[EXCERPTED RECORDS — start]

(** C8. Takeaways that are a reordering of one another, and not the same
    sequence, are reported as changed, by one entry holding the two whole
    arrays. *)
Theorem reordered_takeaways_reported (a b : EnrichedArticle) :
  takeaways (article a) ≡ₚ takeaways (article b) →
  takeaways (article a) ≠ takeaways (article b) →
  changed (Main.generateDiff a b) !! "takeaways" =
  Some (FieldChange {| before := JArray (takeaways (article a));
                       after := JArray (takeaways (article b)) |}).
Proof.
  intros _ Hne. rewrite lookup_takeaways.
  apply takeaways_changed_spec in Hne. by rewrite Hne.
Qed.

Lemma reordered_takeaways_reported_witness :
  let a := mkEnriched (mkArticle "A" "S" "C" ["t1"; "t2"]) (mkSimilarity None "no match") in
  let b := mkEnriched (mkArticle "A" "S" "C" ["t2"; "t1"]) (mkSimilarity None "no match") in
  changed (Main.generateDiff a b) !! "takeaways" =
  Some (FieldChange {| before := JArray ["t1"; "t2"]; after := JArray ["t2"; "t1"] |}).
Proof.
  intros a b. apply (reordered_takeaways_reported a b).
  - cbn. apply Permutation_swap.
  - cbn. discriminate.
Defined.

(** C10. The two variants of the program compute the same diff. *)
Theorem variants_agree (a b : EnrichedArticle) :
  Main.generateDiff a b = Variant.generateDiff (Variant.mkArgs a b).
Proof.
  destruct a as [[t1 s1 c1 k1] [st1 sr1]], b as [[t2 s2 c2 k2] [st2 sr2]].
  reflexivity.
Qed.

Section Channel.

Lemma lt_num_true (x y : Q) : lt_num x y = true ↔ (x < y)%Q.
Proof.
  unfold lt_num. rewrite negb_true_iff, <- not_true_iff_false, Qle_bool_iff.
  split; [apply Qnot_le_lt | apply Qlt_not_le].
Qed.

[EXCERPTED RECORDS — finish]
[EXCERPTED RECORDS — start]

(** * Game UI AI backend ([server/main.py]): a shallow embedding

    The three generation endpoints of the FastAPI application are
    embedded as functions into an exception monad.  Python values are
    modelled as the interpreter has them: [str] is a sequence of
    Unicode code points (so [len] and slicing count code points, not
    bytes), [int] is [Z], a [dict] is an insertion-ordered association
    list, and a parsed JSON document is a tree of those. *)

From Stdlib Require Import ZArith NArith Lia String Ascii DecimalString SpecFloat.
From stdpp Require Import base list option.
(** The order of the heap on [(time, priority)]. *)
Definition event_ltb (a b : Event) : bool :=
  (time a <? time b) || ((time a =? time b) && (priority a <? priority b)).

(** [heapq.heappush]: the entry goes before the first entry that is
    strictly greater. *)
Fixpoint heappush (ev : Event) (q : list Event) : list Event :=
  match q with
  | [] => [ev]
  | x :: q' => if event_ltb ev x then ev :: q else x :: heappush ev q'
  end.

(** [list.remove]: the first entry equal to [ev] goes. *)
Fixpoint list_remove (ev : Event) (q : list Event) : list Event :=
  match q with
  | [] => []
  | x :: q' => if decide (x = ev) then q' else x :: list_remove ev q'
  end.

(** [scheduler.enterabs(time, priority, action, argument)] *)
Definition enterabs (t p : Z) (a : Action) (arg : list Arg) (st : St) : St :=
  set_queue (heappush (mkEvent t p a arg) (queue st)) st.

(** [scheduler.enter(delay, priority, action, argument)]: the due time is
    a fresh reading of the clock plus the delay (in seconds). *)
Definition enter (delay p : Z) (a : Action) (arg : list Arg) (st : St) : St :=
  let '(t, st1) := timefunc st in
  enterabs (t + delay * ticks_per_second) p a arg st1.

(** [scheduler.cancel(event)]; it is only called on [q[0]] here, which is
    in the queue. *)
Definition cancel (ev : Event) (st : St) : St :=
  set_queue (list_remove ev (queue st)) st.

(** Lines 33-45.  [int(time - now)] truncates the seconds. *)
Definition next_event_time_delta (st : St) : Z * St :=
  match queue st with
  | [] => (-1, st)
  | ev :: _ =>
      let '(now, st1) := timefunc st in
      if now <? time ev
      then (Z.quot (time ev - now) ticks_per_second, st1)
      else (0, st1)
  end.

[EXCERPTED RECORDS — finish]
[EXCERPTED RECORDS — start]

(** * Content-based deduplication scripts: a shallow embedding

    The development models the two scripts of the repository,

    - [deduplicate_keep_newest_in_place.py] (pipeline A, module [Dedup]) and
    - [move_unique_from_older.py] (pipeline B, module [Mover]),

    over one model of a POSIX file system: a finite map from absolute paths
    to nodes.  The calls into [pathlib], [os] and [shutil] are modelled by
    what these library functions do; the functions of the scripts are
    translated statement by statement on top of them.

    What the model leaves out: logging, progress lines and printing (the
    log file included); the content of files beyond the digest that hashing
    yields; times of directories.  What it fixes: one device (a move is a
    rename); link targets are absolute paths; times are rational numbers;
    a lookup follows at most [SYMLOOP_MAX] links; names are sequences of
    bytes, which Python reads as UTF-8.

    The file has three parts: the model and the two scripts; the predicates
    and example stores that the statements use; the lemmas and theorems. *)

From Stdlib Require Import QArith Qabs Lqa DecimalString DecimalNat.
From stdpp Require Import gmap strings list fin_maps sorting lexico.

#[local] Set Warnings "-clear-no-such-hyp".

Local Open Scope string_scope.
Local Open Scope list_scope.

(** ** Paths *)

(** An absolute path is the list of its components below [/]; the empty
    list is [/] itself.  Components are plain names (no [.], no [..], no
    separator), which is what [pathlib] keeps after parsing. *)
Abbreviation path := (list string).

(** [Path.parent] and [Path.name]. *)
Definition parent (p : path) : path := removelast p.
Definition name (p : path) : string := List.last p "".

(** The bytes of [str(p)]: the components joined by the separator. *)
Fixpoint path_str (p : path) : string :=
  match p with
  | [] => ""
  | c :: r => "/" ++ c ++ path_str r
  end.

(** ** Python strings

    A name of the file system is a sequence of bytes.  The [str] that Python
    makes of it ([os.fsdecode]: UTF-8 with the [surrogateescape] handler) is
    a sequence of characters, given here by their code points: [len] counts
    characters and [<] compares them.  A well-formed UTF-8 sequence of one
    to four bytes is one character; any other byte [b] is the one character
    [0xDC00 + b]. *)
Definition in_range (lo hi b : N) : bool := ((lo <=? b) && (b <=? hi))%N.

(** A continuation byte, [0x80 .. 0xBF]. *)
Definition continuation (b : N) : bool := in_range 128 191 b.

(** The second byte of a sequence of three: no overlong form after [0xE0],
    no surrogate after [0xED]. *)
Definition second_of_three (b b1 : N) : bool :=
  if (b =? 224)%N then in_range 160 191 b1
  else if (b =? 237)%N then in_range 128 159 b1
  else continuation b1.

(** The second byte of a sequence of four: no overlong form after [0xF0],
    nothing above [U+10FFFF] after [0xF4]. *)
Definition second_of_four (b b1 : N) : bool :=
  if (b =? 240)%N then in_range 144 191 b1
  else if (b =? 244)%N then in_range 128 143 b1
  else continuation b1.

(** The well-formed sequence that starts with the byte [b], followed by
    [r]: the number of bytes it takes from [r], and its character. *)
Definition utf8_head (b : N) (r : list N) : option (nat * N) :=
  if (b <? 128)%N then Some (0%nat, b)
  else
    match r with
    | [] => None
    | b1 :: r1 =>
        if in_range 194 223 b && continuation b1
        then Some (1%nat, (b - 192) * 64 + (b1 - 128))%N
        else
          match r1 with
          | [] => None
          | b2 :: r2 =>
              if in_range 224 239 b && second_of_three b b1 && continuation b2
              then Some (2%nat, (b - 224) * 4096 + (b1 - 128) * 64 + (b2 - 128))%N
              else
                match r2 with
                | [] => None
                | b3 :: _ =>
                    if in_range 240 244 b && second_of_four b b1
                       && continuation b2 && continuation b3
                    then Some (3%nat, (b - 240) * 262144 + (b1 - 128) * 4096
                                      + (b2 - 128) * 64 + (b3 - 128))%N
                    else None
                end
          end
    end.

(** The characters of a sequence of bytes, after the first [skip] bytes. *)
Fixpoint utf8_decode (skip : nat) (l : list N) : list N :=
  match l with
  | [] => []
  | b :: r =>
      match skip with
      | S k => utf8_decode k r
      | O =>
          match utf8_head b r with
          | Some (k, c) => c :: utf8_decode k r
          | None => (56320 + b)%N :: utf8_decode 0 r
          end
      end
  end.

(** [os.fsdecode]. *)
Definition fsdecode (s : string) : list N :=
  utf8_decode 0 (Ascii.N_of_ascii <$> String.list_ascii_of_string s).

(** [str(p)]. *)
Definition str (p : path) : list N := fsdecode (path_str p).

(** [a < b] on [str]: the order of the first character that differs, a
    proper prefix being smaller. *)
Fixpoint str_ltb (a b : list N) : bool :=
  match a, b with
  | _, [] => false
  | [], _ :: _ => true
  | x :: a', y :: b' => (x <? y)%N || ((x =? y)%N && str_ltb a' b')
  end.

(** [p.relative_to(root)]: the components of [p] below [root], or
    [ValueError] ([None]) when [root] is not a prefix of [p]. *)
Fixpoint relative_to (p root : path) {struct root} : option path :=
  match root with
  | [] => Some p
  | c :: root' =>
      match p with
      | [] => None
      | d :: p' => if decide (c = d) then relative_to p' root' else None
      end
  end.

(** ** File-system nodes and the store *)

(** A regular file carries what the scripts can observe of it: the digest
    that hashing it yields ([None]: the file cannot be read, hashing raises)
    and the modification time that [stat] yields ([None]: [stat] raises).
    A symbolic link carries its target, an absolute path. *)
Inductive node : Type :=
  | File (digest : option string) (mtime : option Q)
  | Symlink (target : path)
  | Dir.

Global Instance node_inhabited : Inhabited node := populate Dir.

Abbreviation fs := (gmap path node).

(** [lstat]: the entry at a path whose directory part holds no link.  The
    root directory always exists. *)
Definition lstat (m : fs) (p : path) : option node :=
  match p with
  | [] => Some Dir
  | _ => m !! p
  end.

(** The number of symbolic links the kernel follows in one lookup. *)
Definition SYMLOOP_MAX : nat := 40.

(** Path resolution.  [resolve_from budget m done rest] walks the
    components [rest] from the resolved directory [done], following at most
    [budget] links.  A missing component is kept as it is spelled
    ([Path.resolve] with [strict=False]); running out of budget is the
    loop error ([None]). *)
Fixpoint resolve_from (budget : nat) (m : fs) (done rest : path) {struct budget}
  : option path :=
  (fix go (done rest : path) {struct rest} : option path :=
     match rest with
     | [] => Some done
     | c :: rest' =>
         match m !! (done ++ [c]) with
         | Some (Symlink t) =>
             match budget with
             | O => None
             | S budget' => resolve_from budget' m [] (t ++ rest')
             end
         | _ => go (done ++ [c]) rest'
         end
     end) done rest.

[EXCERPTED RECORDS — finish]

Among the entries above, locate the lines containing "then Some (1%nat, (b" and "match utf8_head b r with", and transcribe exactly those two lines and all lines between.

OUTPUT OF THE TASK
        then Some (1%nat, (b - 192) * 64 + (b1 - 128))%N
        else
          match r1 with
          | [] => None
          | b2 :: r2 =>
              if in_range 224 239 b && second_of_three b b1 && continuation b2
              then Some (2%nat, (b - 224) * 4096 + (b1 - 128) * 64 + (b2 - 128))%N
              else
                match r2 with
                | [] => None
                | b3 :: _ =>
                    if in_range 240 244 b && second_of_four b b1
                       && continuation b2 && continuation b3
                    then Some (3%nat, (b - 240) * 262144 + (b1 - 128) * 4096
                                      + (b2 - 128) * 64 + (b3 - 128))%N
                    else None
                end
          end
    end.

(** The characters of a sequence of bytes, after the first [skip] bytes. *)
Fixpoint utf8_decode (skip : nat) (l : list N) : list N :=
  match l with
  | [] => []
  | b :: r =>
      match skip with
      | S k => utf8_decode k r
      | O =>
          match utf8_head b r with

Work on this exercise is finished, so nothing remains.